CNSPulse
T19

SLEEP ARCHITECTURE IN PARTICIPANTS WITH INSOMNIA DISORDER CHARACTERIZED BY PHENOTYPE: OBJECTIVE SHORT SLEEP OR OBJECTIVE NORMAL SLEEP

Andrew Krystal — Dinesh Kumar2, Jocelyn Y. Cheng2, Margaret Moline2 1University of California, 2Eisai Inc.

2026 ASCP Annual Meeting

Background

Insomnia can be classified into 2 different phenotypes through objective sleep evaluations (insomnia with objective short-sleep duration [I-SSD]: total sleep time (TST) < 6 hours/night; insomnia with objectively longer, more normal sleep duration (INSD): TST ≥6 hours/night). I-SSD has the potential for more severe biological consequences. These analyses compared the sleep architecture responses of I-SSD and I-NSD patients to pharmacotherapy using 2 medications with different mechanisms of action, lemborexant (LEM) and zolpidem tartrate extended-release (ZOL).

Methods

Study 304 (E2006-G000-304; NCT02783729) was a 1-month, randomized, double-blind, placebo (PBO)-controlled, active-comparator study in adults (≥55 years) with insomnia disorder. Participants received PBO, LEM 5 mg (LEM5), LEM 10 mg (LEM10), or ZOL 6.25 mg. Least squares mean (LSM) duration of each sleep stage (minutes) was compared across treatment groups on Nights (NT)1/2 and NT29/30 for participants in the ISSD and I-NSD groups. Treatment-emergent adverse events were recorded.

Results

Of 1006 participants (PBO: 208; ZOL: 263; LEM5: 266; LEM10: 269), 711 (70.7%) were in the I-SSD subgroup, and 295 (29.3%) were in the I-NSD subgroup. Demographic characteristics were mostly balanced. Mean (SD) age was 64.4 (7.0) years for the I-SSD group and 62.8 (6.2) years for the I-NSD group. Males comprised 16.6% of the I-SSD group and 6.4% of the I-NSD group. In I-SSD participants, mean (SD) increases from baseline (BL) in non-rapid eye movement (non-REM) sleep time were significant for LEM5 (55.7 [37.5]; 57.6 [40.5]), LEM10 (59.9 [39.2]); 57.6 [41.6]), and ZOL (59.5 [39.8]; 47.4 [45.9]) versus PBO (19.3 [40.4]; 29.4 [41.0]) on NT1/2 and 29/30, respectively.
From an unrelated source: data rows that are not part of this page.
Definition EvictBounded l (maxProbes : Z) : List K * option K :=
  if (llen l =? 0) || (maxProbes <=? 0) then (l, None)
  else
    let l := match hand l with None => {| l with hand := tail l |} | Some _ => l end in
    sweep (Z.to_nat maxProbes) l.
End Sieve.
End Sieve.

(** ** Cachaner (cachaner.go): SIEVE with a 3-bit frequency counter *)

Module Cachaner.
Section Cachaner.
Context {K : Type}.
Implicit Types (l : List K).

Definition maxFreq : Z := 7.

Definition pushHead := @Dll.pushHead K.
Definition remove := @Dll.remove K.
Definition Remove := @Dll.Remove K.
Definition Clear := @Dll.Clear K.

Definition incrementFreq (e : Entry K) : Entry K :=
  let bits := ioBits e in
  if maxFreq <=? bits then e else SetIOBits e (bits + 1).

Definition Access l (key : K) (lookup : K -> option addr) (fresh : addr) : List K * addr * bool :=
  match lookup key with
  | Some e => ({| l with heap := alter (fun x => MarkVisited (incrementFreq x)) e (heap l) |}, e, false)
  | None =>
      let l := {| l with heap := <[fresh := Reset key]> (heap l) |} in
      (pushHead l fresh, fresh, true)
  end.

Fixpoint sweep (maxProbes : nat) l : List K * option K :=
  match maxProbes with
  | O => (l, None)
  | S maxProbes =>
      let l := match hand l with None => {| l with hand := tail l |} | Some _ => l end in
      match hand l with
      | None => (l, None)
      | Some cur =>
          match heap l !! cur with
          | None => (l, None)
          | Some x =>
              if visited x then
                let l := {| l with heap := alter ClearVisited cur (heap l);
                                   hand := match prev x with None => tail l | p => p end |} in
                sweep maxProbes l
              else if 0 <? ioBits x then
                let l := {| l with heap := alter (fun y => SetIOBits y (ioBits x - 1)) cur (heap l);
                                   hand := match prev x with None => tail l | p => p end |} in
                sweep maxProbes l
              else
                let l := {| l with hand := prev x |} in
                (Dll.put (remove l cur) cur, Some (EKey x))
          end
      end
  end.
Lemma slideTo_ok (w : seqWindow) (l : list Z) (seq : Z) :
  win_ok w l -> high w < seq < 2^64 - 1 ->
  exists w', slideTo w seq = Some w' /\ win_ok (mark w' seq) (seq :: l).
Proof.
  intros [H1 H2 H3 H4 H5] Hs. unfold slideTo.
  assert (0 <= high w) as H0 by (rewrite Forall_forall in H3; apply (H3 _ H2)).
  rewrite u64_id by (unfold in_u64; lia). unfold seqDedupWindow.
  assert (Hwin : forall w', length (bits w') = 512%nat -> high w' = seq ->
    (forall s, 0 <= s -> seq - 4096 < s < seq -> bit w' (s mod 4096) = true <-> s ∈ l) ->
    win_ok (mark w' seq) (seq :: l)).
  { intros w' Hl Hh Hb. split; simpl; rewrite ?Hh.
    - by rewrite length_insert.
    - apply list_elem_of_here.
    - constructor; [lia|]. eapply Forall_impl; [exact H3|]. simpl. lia.
    - lia.
    - intros s Hs0 Hsr. rewrite has_bit, mark_bit by (done || (apply Z.mod_pos_bound; lia)).
      rewrite orb_true_iff, Z.eqb_eq, elem_of_cons.
      destruct (decide (s = seq)) as [->|]; [tauto|]. rewrite Hb by lia.
      split; intros [E|]; auto; exfalso; lia. }
  destruct (4096 <=? seq - high w) eqn:E; bool_cases.
  - eexists. split; [done|]. apply Hwin; [done|done|]. intros s Hs0 Hsr.
    change (bit {| high := seq; bits := zero_bits |} (s mod 4096) = true <-> s ∈ l).
    rewrite zero_bit. split; [done|]. intros Hin. rewrite Forall_forall in H3.
    specialize (H3 _ Hin). simpl in H3. lia.
  - rewrite u64_id by (unfold in_u64; lia).
    destruct (slide_loop_spec slide_fuel w (high w + 1) seq) as (w' & -> & Hh & Hl & Hb);
      [done|lia|lia|unfold slide_fuel; lia|].
    eexists. split; [done|]. apply Hwin; [done|done|]. intros s Hs0 Hsr.
    change (bit w' (s mod 4096) = true <-> s ∈ l).
    assert (0 <= s mod 4096 < 4096) as Hm by (apply Z.mod_pos_bound; lia).
    destruct (Hb _ Hm) as (_ & Hb1 & Hb2). destruct (decide (high w < s)).
    + rewrite (Hb1 s) by (done || lia). split; [done|]. intros Hin. rewrite Forall_forall in H3.
      specialize (H3 _ Hin). simpl in H3. lia.
    + rewrite Hb2 by (intros; lia). rewrite <- has_bit. apply H5; lia.
Qed.

(** ** Specification: the history of received events *)

Record event : Type := MkEvent { ev_issuer : bytes; ev_seq : Z; ev_at : Time }.

Definition seqs (hist : list event) (issuer : bytes) : list Z :=
  map ev_seq (List.filter (fun e => beq (ev_issuer e) issuer) hist).

(** Already received, or 4096 or more behind an event received. *)
Definition replayed (hist : list event) (e : event) : bool :=
  negb (beq (ev_issuer e) []) &&
  existsb (fun s => (s =? ev_seq e) || (ev_seq e + 4096 <=? s)) (seqs hist (ev_issuer e)).

Fixpoint spec_run (hist evs : list event) : list bool :=
  match evs with
  | [] => []
  | e :: evs => replayed hist e :: spec_run (e :: hist) evs
  end.

Section Run.
Context (order : gmap bytes Time -> list (bytes * Time)).

Fixpoint run (t : seqTracker) (evs : list event) : option (list bool) :=
  match evs with
  | [] => Some []
  | e :: evs =>
      r ← seen order t (ev_issuer e) (ev_seq e) (ev_at e);
      ds ← run r.1 evs;
      Some (r.2 :: ds)
  end.
End Run.
(* ===== verification/ClusterCodec.v ===== *)
(** * internal/cluster/codec.go and codec_batch.go: wire frames of the cluster

    Encoders allocate a buffer and write into it at offsets; the model keeps
    the buffer and the offsets, and a write or slice out of range is [Panic].
    The layout of a payload is also given as a byte string ([purge_bytes]
    and so on); encoding is shown to produce it and decoding to invert it. *)

From S2P Require Import Prelude GoStd Api.

Definition binaryMagic : Z := 66.
Definition binaryVersion : Z := 3.
Definition binaryHdrLen : Z := 2.
Definition gossipHdrLen : Z := 3.
Definition maxStringLen : Z := 65535.
Definition msgTypePurge : Z := 1.
Definition msgTypeBan : Z := 2.
Definition msgTypeRefresh : Z := 3.
Definition msgTypePurgeBatch : Z := 4.
Definition msgTypeRefreshBatch : Z := 5.

Inductive cerr : Type :=
  | errShortFrame
  | errBadMagic
  | errUnsupportedVer (got : Z)
  | errStringTooLong
  | errWrongType (got want : Z)
  | errBatchCount (count : Z)
  | errTrailing (n : Z).

Inductive outcome (A : Type) : Type := Done (a : A) | Fail (e : cerr) | Panic.
Arguments Done {A} _.
Arguments Fail {A} _.
Arguments Panic {A}.

Definition obind {A B} (m : outcome A) (k : A -> outcome B) : outcome B :=
  match m with Done a => k a | Fail e => Fail e | Panic => Panic end.
Notation "'do!' x <- m ; k" := (obind m (fun x => k))
  (at level 100, x pattern, m at level 99, k at level 200, right associativity).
I-SSD participants treated with LEM had significantly larger differences from BL in non-REM sleep time compared with ZOL at NT29/30. In I-NSD participants, increases from BL in non-REM sleep time were significant for LEM5 (23.2 [22.8]; 25.2 [23.4]), LEM10 (17.3 [20.7]; 16.7 [26.8]), and ZOL (26.1 [34.5]; 15.9 [30.1]) versus PBO (2.7 [25.1]; 3.1 [29.4]) on NT1/2 and 29/30, respectively. The increases from BL in non-REM sleep time were not statistically significant for LEM versus ZOL. In I-SSD participants, mean (SD) increases from BL in REM sleep time were significant at both time points, respectively, for the LEM5 (24.1 [22.0]; 18.1 [22.3]) and LEM10 (34.0 [23.1]; 24.4 [24.8]) subgroups versus the PBO (5.5 [17.4]; 5.5 [21.4]) and ZOL (9.9 [22.3]; 8.7 [22.9]) subgroups. In I-NSD participants, increases from BL in REM sleep time were significant for LEM10 (25.9 [19.9]; 15.7 [20.0]) at NT1/2 and 29/30, respectively, but only at NT29/30 for LEM5 (NT1/2: 8.6 [19.2]; NT29/30: 6.6 [17.8]) versus PBO (NT1/2: 3.8 [16.6]; NT29/30: 1.1 [19.4]). LEM5 and LEM10 led to statistically larger increases in REM sleep time versus ZOL (−4.6 [20.1]; −4.1 [18.9]) at both time points, respectively. LEM was well tolerated in both I-SSD and I-NSD subgroups.

Conclusions

Regardless of whether participants were classified as having insomnia with short sleep duration or normal sleep duration, LEM tended to increase both non-REM and REM sleep time compared with both ZOL and PBO. The magnitude of change depended on the insomnia phenotype classification, with somewhat larger increases observed in the I SSD subgroup for both drugs. Unlike LEM, ZOL only significantly increased non-REM sleep time versus placebo, likely reflecting its different mechanism of action.